## YOUR ASSIGNMENT
Return exactly the lines below, starting with the one that has "match Prim2SF f with" and going on through the one that has "(Z.b2z x) y".

Dataset items:
(** * handler.py: the ComfyUI job handler, embedded and verified

    A shallow embedding of [src/handler.py]: the serverless handler that
    saves the caller's input images, waits for the ComfyUI server, opens
    the websocket, queues the workflow, waits for the completion event,
    reads the history record and downloads every referenced image.

    Layout:
    - [Py]       decoded JSON values and the Python operations the handler
                 applies to them (subscript, [in], [len], iteration, [==]);
    - [Base64]   [base64.b64encode] and [base64.b64decode];
    - [Path]     [os.path.join] and where a path leads;
    - [Comfy]    the world the handler talks to, the state-and-exception
                 monad, and the handler itself, function by function;
    - [Decoder]  a JSON decoder that runs, for the examples;
    - [Spec]     the notions the specification speaks of;
    - [Demo]     one invocation against a scripted server;
    - [Effects]  notions for the properties of whole runs;
    - [Cases]    further invocations, for the examples;
    - the lemmas and the theorems, one theorem per property: C1 to C10,
      the properties of the specification, and X1 to X15, further
      properties of the code. *)

From Stdlib Require Import ZArith NArith List String Ascii Floats Lia Bool.
From Stdlib.Strings Require Import Byte.
From stdpp Require Import gmap strings.

Open Scope Z_scope.

(* ================================================================== *)
(** * Python values                                                    *)
(* ================================================================== *)

Module Py.

(** What [json.loads] produces: [None], [bool], [int], [float], [str],
    [list] and [dict].  A [str] is kept as a Rocq [string]; a character
    beyond ASCII is held as its UTF-8 bytes, and the operations that
    count or index the characters of a [str] ([len], iteration, [s[i]])
    go by code point, see [code_points].  A [dict] keeps its items in
    insertion order, as CPython does; [json.loads] never yields two items
    with one key. *)
#[warnings="-register-all"] Inductive json : Type :=
| JNull
| JBool (b : bool)
| JInt (n : Z)
| JFloat (f : float)
| JStr (s : string)
| JArr (items : list json)
| JObj (fields : list (string * json)).

(** The exceptions that can leave the handler. *)
Inductive exn : Type :=
| KeyError (key : json)
| TypeError
| AttributeError
| IndexError
| JSONDecodeError          (* json.loads on a malformed document; a ValueError *)
| ValueError               (* non-ASCII text handed to b64decode, NUL in a path *)
| BinasciiError            (* binascii.Error: bad base64 *)
| OSError                  (* open() failed *)
| URLError                 (* urllib: transport failure or HTTP error status *)
| WebSocketException       (* connect or recv failed, channel closed *)
| RuntimeError (msg : string).

Inductive result (A : Type) : Type :=
| Ok (a : A)
| Raise (e : exn).
Arguments Ok {A} a.
Arguments Raise {A} e.

Definition is_ok {A} (r : result A) : bool :=
  match r with Ok _ => true | Raise _ => false end.

(** Sequencing of computations that may raise. *)
Notation "x <~ e ; k" :=
  (match e with Ok x => k | Raise err => Raise err end)
  (at level 200, e at level 100, k at level 200, right associativity,
   only parsing).

(** ** dict access *)

Fixpoint dict_get (k : string) (d : list (string * json)) : option json :=
  match d with
  | [] => None
  | (k', v) :: d' => if String.eqb k k' then Some v else dict_get k d'
  end.

Definition dict_has (k : string) (d : list (string * json)) : bool :=
  match dict_get k d with Some _ => true | None => false end.

(** [d[k] = v] on a dict: replaces in place, or appends a new item. *)
Fixpoint dict_set (k : string) (v : json) (d : list (string * json))
  : list (string * json) :=
  match d with
  | [] => [(k, v)]
  | (k', v') :: d' =>
      if String.eqb k k' then (k', v) :: d' else (k', v') :: dict_set k v d'
  end.

(** [x[k]] for a string literal [k]. *)
Definition getitem (x : json) (k : string) : result json :=
  match x with
  | JObj d => match dict_get k d with
              | Some v => Ok v
              | None => Raise (KeyError (JStr k))
              end
  | _ => Raise TypeError
  end.

(** [x.get(k, default)]: only a dict has the method. *)
Definition dict_get_default (x : json) (k : string) (default : json)
  : result json :=
  match x with
  | JObj d => match dict_get k d with
              | Some v => Ok v
              | None => Ok default
              end
  | _ => Raise AttributeError
  end.

(** [x.values()] *)
Definition values (x : json) : result (list json) :=
  match x with
  | JObj d => Ok (map snd d)
  | _ => Raise AttributeError
  end.

(** ** The characters of a str *)

(** A byte [10xxxxxx] continues the UTF-8 sequence of a code point; every
    other byte starts one. *)
Definition is_continuation (c : ascii) : bool :=
  let n := N_of_ascii c in ((128 <=? n) && (n <? 192))%N.

(** [s] starts in the middle of a code point. *)
Definition continues (s : string) : bool :=
  match s with
  | String c _ => is_continuation c
  | EmptyString => false
  end.

(** The code points of [s], each as the str of its bytes: a byte is put
    in front of the group that follows it when that group starts with a
    continuation byte, and starts a group of its own otherwise. *)
Fixpoint code_points (s : string) : list string :=
  match s with
  | EmptyString => []
  | String c rest =>
      match code_points rest with
      | g :: gs =>
          if continues rest then String c g :: gs
          else String c EmptyString :: g :: gs
      | [] => [String c EmptyString]
      end
  end.

(** [len(x)]: of a str, the number of its code points. *)
Definition len (x : json) : result nat :=
  match x with
  | JStr s => Ok (List.length (code_points s))
  | JArr l => Ok (List.length l)
  | JObj d => Ok (List.length d)
  | _ => Raise TypeError
  end.

Definition chars (s : string) : list json := map JStr (code_points s).

(** [for x in v]: the items the loop visits. *)
Definition iter (v : json) : result (list json) :=
  match v with
  | JArr l => Ok l
  | JObj d => Ok (map (fun kv => JStr (fst kv)) d)
  | JStr s => Ok (chars s)
  | _ => Raise TypeError
  end.

(** ** Equality, [==] *)

(** [int == float] compares the exact values. *)
Definition int_float_eqb (z : Z) (f : float) : bool :=
  match Prim2SF f with
  | S754_zero _ => z =? 0
  | S754_finite s m e =>
      let v := if s then Z.neg m else Z.pos m in
      if 0 <=? e then z =? v * 2 ^ e else z * 2 ^ (- e) =? v
  | _ => false
  end.

Definition is_nan (x : json) : bool :=
  match x with JFloat f => PrimFloat.is_nan f | _ => false end.

(** [a == b].  [bool] is an [int]; the items of two lists or two dicts are
    compared with [x is y or x == y], and the only values for which the
    identity test adds anything are the NaNs, all of which are the one
    [json.decoder.NaN] object. *)
Fixpoint py_eq (a b : json) {struct a} : bool :=
  match a, b with
  | JNull, JNull => true
  | JBool x, JBool y => Bool.eqb x y
  | JBool x, JInt y => Z.b2z x =? y
  | JBool x, JFloat y => int_float_eqb (Z.b2z x) y
  | JInt x, JBool y => x =? Z.b2z y
  | JInt x, JInt y => x =? y
  | JInt x, JFloat y => int_float_eqb x y
  | JFloat x, JBool y => int_float_eqb (Z.b2z y) x
  | JFloat x, JInt y => int_float_eqb y x
  | JFloat x, JFloat y => PrimFloat.eqb x y
  | JStr s, JStr t => String.eqb s t
  | JArr xs, JArr ys =>
      (fix items (xs ys : list json) {struct xs} : bool :=
         match xs, ys with
         | [], [] => true
         | x :: xs', y :: ys' =>
             ((is_nan x && is_nan y) || py_eq x y) && items xs' ys'
         | _, _ => false
         end) xs ys
  | JObj d, JObj d' =>
      (List.length d =? List.length d')%nat &&
      (fix fields (d : list (string * json)) {struct d} : bool :=
         match d with
         | [] => true
         | (k, v) :: rest =>
             match dict_get k d' with
             | Some v' => ((is_nan v && is_nan v') || py_eq v v') && fields rest
             | None => false
             end
         end) d
  | _, _ => false
  end.

(** [x is None] *)
Definition is_none (x : json) : bool :=
  match x with JNull => true | _ => false end.

(** [k in x] for a string literal [k]: key of a dict, item of a list,
    substring of a str. *)
Definition contains (x : json) (k : string) : result bool :=
  match x with
  | JObj d => Ok (dict_has k d)
  | JArr l => Ok (existsb (fun y => py_eq y (JStr k)) l)
  | JStr s => Ok (match String.index 0 k s with Some _ => true | None => false end)
  | _ => Raise TypeError
  end.

(** [x[k]] for an arbitrary [k]: a dict wants a hashable key (and holds
    only str keys), a list or str wants an integer, counted from the end
    when negative; a str is indexed by code point. *)
Definition index_of (k : json) : option Z :=
  match k with
  | JInt n => Some n
  | JBool b => Some (Z.b2z b)
  | _ => None
  end.

Definition subscript (x k : json) : result json :=
  match x with
  | JObj d =>
      match k with
      | JStr s => getitem x s
      | JArr _ | JObj _ => Raise TypeError
      | _ => Raise (KeyError k)
      end
  | JArr l =>
      match index_of k with
      | Some n =>
          let i := if n <? 0 then n + Z.of_nat (List.length l) else n in
          if i <? 0 then Raise IndexError
          else match nth_error l (Z.to_nat i) with
               | Some v => Ok v
               | None => Raise IndexError
               end
      | None => Raise TypeError
      end
  | JStr s =>
      match index_of k with
      | Some n =>
          let cs := code_points s in
          let i := if n <? 0 then n + Z.of_nat (List.length cs) else n in
          if i <? 0 then Raise IndexError
          else match nth_error cs (Z.to_nat i) with
               | Some c => Ok (JStr c)
               | None => Raise IndexError
               end
      | None => Raise TypeError
      end
  | _ => Raise TypeError
  end.

End Py.

(* ================================================================== *)
(** * base64 and paths                                                 *)
(* ================================================================== *)

Module Base64.

Import Py.
Local Open Scope N_scope.

(** The 64 characters of the standard alphabet, [table_b2a_base64]. *)
Definition alphabet : string :=
  "ABCDEFGHIJKLMNOPQRSTUVWXYZabcdefghijklmnopqrstuvwxyz0123456789+/".

Definition PAD : ascii := "="%char.

Definition b2a (n : N) : ascii :=
  match String.get (N.to_nat n) alphabet with
  | Some c => c
  | None => PAD
  end.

## WRITTEN RESPONSE
  match Prim2SF f with
  | S754_zero _ => z =? 0
  | S754_finite s m e =>
      let v := if s then Z.neg m else Z.pos m in
      if 0 <=? e then z =? v * 2 ^ e else z * 2 ^ (- e) =? v
  | _ => false
  end.

Definition is_nan (x : json) : bool :=
  match x with JFloat f => PrimFloat.is_nan f | _ => false end.

(** [a == b].  [bool] is an [int]; the items of two lists or two dicts are
    compared with [x is y or x == y], and the only values for which the
    identity test adds anything are the NaNs, all of which are the one
    [json.decoder.NaN] object. *)
Fixpoint py_eq (a b : json) {struct a} : bool :=
  match a, b with
  | JNull, JNull => true
  | JBool x, JBool y => Bool.eqb x y
  | JBool x, JInt y => Z.b2z x =? y
  | JBool x, JFloat y => int_float_eqb (Z.b2z x) y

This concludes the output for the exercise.